State Public Education Secretary Hanna Skandera said Monday she will push for legislation to reduce the amount of weight that student test scores play in teacher evaluations.
Skandera’s announcement represents a step back — albeit a small one — from her long-running push to tie teacher effectiveness to student test scores. It received a mixed response from leaders of one state teachers’ union.
Skandera said she is responding to input that the Public Education Department received during a statewide listening tour to solicit feedback on what the state can do to prepare for implementing the new federal Every Student Succeeds Act guidelines, which go into effect next summer.
“We wanted to be responsive. We are proposing legislation around that,” Skandera said.
The Every Student Succeeds Act gives states more autonomy in trying to ensure the success of students and schools.
Currently, 50 percent of a teacher’s evaluation is based on student test scores, though that amount is lower for new teachers who have not been in the classroom long enough to tie their work to exam results. Skandera’s proposal would drop that to 40 percent and increase the weight in evaluations given to principal observations of teachers in the classroom.
The bill will be introduced by Rep. Monica Youngblood, R-Albuquerque, and Rep. David Gallegos, R-Eunice, she said, probably within the next week.
She said while she had not yet shared the news with teacher union leaders, “My hope is that we showed a willingness to compromise and I hope they will as well.”
Charles Bowyer, executive director of the National Education Association of New Mexico, praised the move while continuing to argue that the state should cede control of teacher evaluations to local school districts.
“This is a good start to reverse the harmful effects” of the evaluations, “but wrongly leaves control of the system in Santa Fe instead of with local school boards,” Bowyer said.
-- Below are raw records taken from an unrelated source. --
(** the silences a listing shows are exactly the indexed ones in a wanted state
    that have all the matchers of the filter, each converted, active ones first,
    then pending and expired ones, each part by its own date; and it fails only
    when one of these cannot be represented. *)
Theorem get_silences_exact s p matchers now at_ :
  SilenceInv.wf s → parseFilter mode (sp_Filter p) = Ok matchers →
  let sel := List.filter (selected p matchers now) (listed s) in
  match getSilencesHandler mode s p now at_ with
  | RespOK l => StronglySorted silence_le l ∧ ∃ l0, l ≡ₚ l0 ∧
      Forall2 (λ sil g, GettableSilenceFromProto sil (at_ sil) = Ok g) sel l0
  | RespInternal e => ∃ sil, sil ∈ sel ∧ GettableSilenceFromProto sil (at_ sil) = Err e
  | _ => False
  end.
Proof.
  intros Hwf Hp. cbn zeta. unfold getSilencesHandler. rewrite Hp, Query_state by done.
  pose proof (get_silences_loop_spec matchers at_
    (List.filter (λ sil, bool_decide (Silence.getState sil now ∈ wanted_states p)) (listed s))) as H.
  destruct (get_silences_loop _ _ _) as [l|e].
  - split; [apply StronglySorted_merge_sort; apply _|]. exists l.
    split; [apply merge_sort_Permutation|]. unfold selected.
    by rewrite filter_filter_bool in H.
  - destruct H as (sil & Hin & Hc & He). exists sil. split; [|done].
    apply list_elem_of_In, filter_In. apply list_elem_of_In, filter_In in Hin as [Hin Hs].
    split; [done|]. unfold selected. by rewrite Hs, Hc.
Qed.

(** ** Filters *)
Section filters.
(** The expression of an empty pattern matches the empty string only. *)
Hypothesis empty_pattern : ∀ r, Compile "^(?:)$" = Some r →
  ∀ v, MatchString r v = bool_decide (v = ""%string).

Lemma match_filter_spec m ls :
  Labels.wf_matcher m → no_empty ls →
  match_filter m ls = Api.matchesb m (label_get ls (Labels.Name m)).
Proof using empty_pattern.
  unfold Labels.wf_matcher, Labels.NewMatcher, match_filter, Api.matchesb, label_get.
  intros Hm Hne. destruct m as [t n v r]. cbn in *.
  case_bool_decide as Hv; [|by destruct t]. subst v.
  assert (Hw : ∀ w, ls !! n = Some w → bool_decide (w = ""%string) = false).
  { intros w Hw. apply bool_decide_eq_false. by apply (Hne n). }
  destruct t; cbn in *; [| |destruct (Compile _) as [r0|] eqn:Hc; [|done]; simplify_eq/=..];
    destruct (ls !! n) as [w|] eqn:E; cbn; try done.
  - symmetry. apply bool_decide_eq_true. by apply (Hne n).
  - by rewrite (empty_pattern _ eq_refl).
  - by rewrite (empty_pattern _ eq_refl), (Hw _ eq_refl).
Qed.

(** the label filters of the API mean what matchers mean everywhere else: on
    labels without empty values, which is what the API lets in, a filter accepts
    a label set exactly when all of its matchers match it, a missing label
    counting as an empty one; the separate treatment of empty patterns changes
    nothing. *)
Theorem api_filter_is_matching ms ls :
  Forall Labels.wf_matcher ms → no_empty ls →
  matchFilterLabels ms ls = Labels.matchesb ms ls.
Proof using empty_pattern.
  intros Hms Hne. induction Hms as [|m ms Hm _ IH]; [done|]. cbn.
  rewrite match_filter_spec, IH by done. unfold Api.matchesb, Labels.matchesb. cbn.
  destruct (Labels.Matcher_Matches_wf m (label_get ls (Labels.Name m)) Hm) as [b ->]. cbn.
  by destruct b.
Qed.
End filters.
End api.
End ApiInv.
The NEA filed a lawsuit in 2014, claiming that the evaluation system unlawfully takes control of teacher evaluations and supervision of teachers away from local school districts. That lawsuit is pending before state District Judge Francis Mathew in Santa Fe.
That’s one of two lawsuits launched against the evaluations, which Gov. Susana Martinez implemented by executive rule in 2012. The American Federation of Teachers New Mexico, the Albuquerque Teachers Federation and other plaintiffs filed a lawsuit in 2014 contending the evaluations could put teachers at risk of being punished or even fired. State District Judge David Thomson is scheduled to hear that case in Santa Fe, though a date has not yet been set.
The teacher evaluation system has remained a sore spot of contention for the teacher unions, which have claimed it unfairly judges teachers based on factors outside of their control when it comes to student learning and that it relies too much on student test-score results and not enough on personal observations by principals.
Skandera has countered that the state is holding teachers accountable for student learning, and that the state can reward teachers who are rated “effective” or better and put those who are rated “minimally effective” or “ineffective” on professional growth plans.
Last autumn, the Public Education Department reported that just over 71 percent of the state’s roughly 21,000 teachers are considered effective or better in the five-point evaluation system.
The teacher evaluation system is not the only state mandate that Skandera is open to changing in light of last year’s community meetings. She said she will also push to decrease the amount of time it takes for students to take and teachers to give the annual PARCC exams for grades three through 11.
She said she will also do more to support teacher professional development programs, an initiative that might require additional funding from the Legislature, which is grappling with a budget crisis.
The Albuquerque-based nonprofit New Mexico First worked with the Public Education Department to host about 20 meetings statewide last year, taking into account the input of about 600 people who attended the meetings and another 400 who weighed in with some opinions online. Nearly a third of all those participants were teachers, and another 23 percent were school administrators.
Among the other findings of the New Mexico First report: Teacher morale is impacted by heavy workloads that make preparation challenging, large class sizes that limit the ability for one-on-one instruction, salaries that are not competitive and problems with recruiting and retaining teachers.
On the issue of the state’s system for grading schools on an A-F scale, many participants, including family and community members, found them useful, the report says. But others said that without “providing guidance and recourse to improve the schools, a failing school grade undermines the value of the community and more importantly undercuts students confidence and belief in themselves.”